DIRECTIONS —
Copy each line below containing "Decision".

RECORDS PROVIDED —
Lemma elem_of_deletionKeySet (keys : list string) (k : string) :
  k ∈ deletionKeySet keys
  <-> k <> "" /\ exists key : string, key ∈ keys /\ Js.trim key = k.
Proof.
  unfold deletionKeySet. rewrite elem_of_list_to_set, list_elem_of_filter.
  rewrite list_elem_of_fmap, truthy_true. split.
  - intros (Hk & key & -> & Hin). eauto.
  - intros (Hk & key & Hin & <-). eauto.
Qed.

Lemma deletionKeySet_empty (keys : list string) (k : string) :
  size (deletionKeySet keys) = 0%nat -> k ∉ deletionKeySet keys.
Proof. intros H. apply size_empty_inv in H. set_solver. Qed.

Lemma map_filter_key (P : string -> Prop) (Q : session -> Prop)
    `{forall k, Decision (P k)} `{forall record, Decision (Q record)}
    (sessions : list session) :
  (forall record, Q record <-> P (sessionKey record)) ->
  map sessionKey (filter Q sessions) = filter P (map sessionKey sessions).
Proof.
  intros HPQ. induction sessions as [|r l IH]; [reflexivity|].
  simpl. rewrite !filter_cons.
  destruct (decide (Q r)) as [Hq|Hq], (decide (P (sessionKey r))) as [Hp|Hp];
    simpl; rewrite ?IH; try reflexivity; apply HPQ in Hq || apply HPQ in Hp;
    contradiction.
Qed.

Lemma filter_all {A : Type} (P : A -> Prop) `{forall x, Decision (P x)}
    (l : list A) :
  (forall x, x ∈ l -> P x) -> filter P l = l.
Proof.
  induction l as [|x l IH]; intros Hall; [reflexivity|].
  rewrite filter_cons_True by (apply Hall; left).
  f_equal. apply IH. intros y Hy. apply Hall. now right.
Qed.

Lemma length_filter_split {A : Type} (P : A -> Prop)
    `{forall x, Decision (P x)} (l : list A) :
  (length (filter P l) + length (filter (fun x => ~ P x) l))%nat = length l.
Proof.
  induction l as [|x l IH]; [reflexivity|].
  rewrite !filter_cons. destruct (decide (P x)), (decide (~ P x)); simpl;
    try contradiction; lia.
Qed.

COMPLETED EXERCISE —
    `{forall k, Decision (P k)} `{forall record, Decision (Q record)}
Lemma filter_all {A : Type} (P : A -> Prop) `{forall x, Decision (P x)}
    `{forall x, Decision (P x)} (l : list A) :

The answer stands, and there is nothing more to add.